CMO Series EP46 - Dave Southern on driving legal BD with client-based collaboration

It’s well documented that better client-based collaboration can boost legal business development results and build stronger, lasting relationships between law firms and their clients.

What isn’t as clear is how firms can go about creating the initiatives and processes required to implement that closer collaboration.

Ed Lovatt had the pleasure of welcoming Dave Southern, who has a notable career with positions at Baker McKenzie, Baker Hostetler and most recently at Boston based Choate, Hall & Stewart, to the CMO Series to learn how greater client collaboration can lead to BD success.

In this episode Ed and Dave discuss:

  • Dave’s career journey so far and how his experiences have influenced his philosophy on client collaboration
  • Why closer client collaboration is so important 
  • How to improve the results of lateral acquistions 
  • How to apply this process to all clients of the firm and examples of how this has worked 
  • How this approach fits within the overall go-to-market strategy of the firm
  • Advice for legal marketing and BD professionals looking to improve their client collaboration


Intro: Welcome to the Passle Podcast CMO Series 

Ed: Hello and welcome to the CMO Series podcast.
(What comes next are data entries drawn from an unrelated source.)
(** * win32utils: window-procedure dispatch, message loop and modal dialog

    A shallow embedding of the dispatch core of the Go package
    [win32utils] (window.go and the dialog file), with the properties of
    its handle registry, global trampoline, message loop, class
    registration and modal text dialog.

    Conventions of the embedding.
    - Go integers are [Z]; the conversions [uint32], [int32], [uint16],
      [uintptr] write the wrap-around out (64-bit target).
    - A Go function value of type [WndProc] held by a client is a
      reference (a [nat]); [code] gives the behaviour of the closure a
      reference names, as a transformation of the client-visible
      [World]: the registry, the client's own variables and the OS.
      [nil] is [None].
    - The operating system is an abstract state [OS] with one transition
      per entry point ([syscall]); the Go wrappers are translated over
      it.  A system call changes the OS state only, except where the OS
      calls a window procedure back: [DispatchMessageW] calls the
      procedure of the target window's class, and [DestroyWindow] sends
      [WM_DESTROY] and [WM_NCDESTROY] to the procedure of the window it
      destroys.
    - The package-level maps are written only by [setWndProc] and
      [setDialogWndProc], which never store [nil]; their entries are
      therefore non-nil procedures, and [m !! hwnd] is the two-valued
      lookup [proc, ok := m[hwnd]].
    - [dialogWndProcs] and the variables captured by the dialog's
      function literal are not reachable from client closures; one
      dialog call is modelled at a time.
    - The mutexes only serialise access; the embedding is sequential.
    - The two message loops take fuel: [None] is a loop still running
      when the fuel is spent. *)

From stdpp Require Import base option gmap strings list.

Local Open Scope Z_scope.

(** ** Integer types *)

Definition uint32 (z : Z) : Z := z mod 2 ^ 32.
Definition int32 (z : Z) : Z := (z + 2 ^ 31) mod 2 ^ 32 - 2 ^ 31.
Definition uint16 (z : Z) : Z := z mod 2 ^ 16.

(** ** Constants of window.go *)

Definition WM_DESTROY : Z := 0x0002.
Definition WM_NCDESTROY : Z := 0x0082.
Definition WM_CLOSE : Z := 0x0010.
Definition WM_COMMAND : Z := 0x0111.
Definition WM_SETFONT : Z := 0x0030.
Definition WM_USER : Z := 0x0400.
Definition IDOK : Z := 1.
Definition IDCANCEL : Z := 2.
Today we are very happy to welcome Dave Southern, who has a noteworthy career and has included positions at Baker, McKenzie, Baker Hostedler, and most recently at the Boston based firm Choate, Hall & Stewart. Dave, I want to dive straight into it today and get the crux of the content because I think we've got a fair bit to cover on client based collaboration. Dave, welcome to the podcast. I'm excited to learn from this conversation and hear a little bit more about your experiences and knowledge. If you could take us through the career journey so far and maybe just touch on a few points as to how these experiences have influenced your philosophy on client collaboration. 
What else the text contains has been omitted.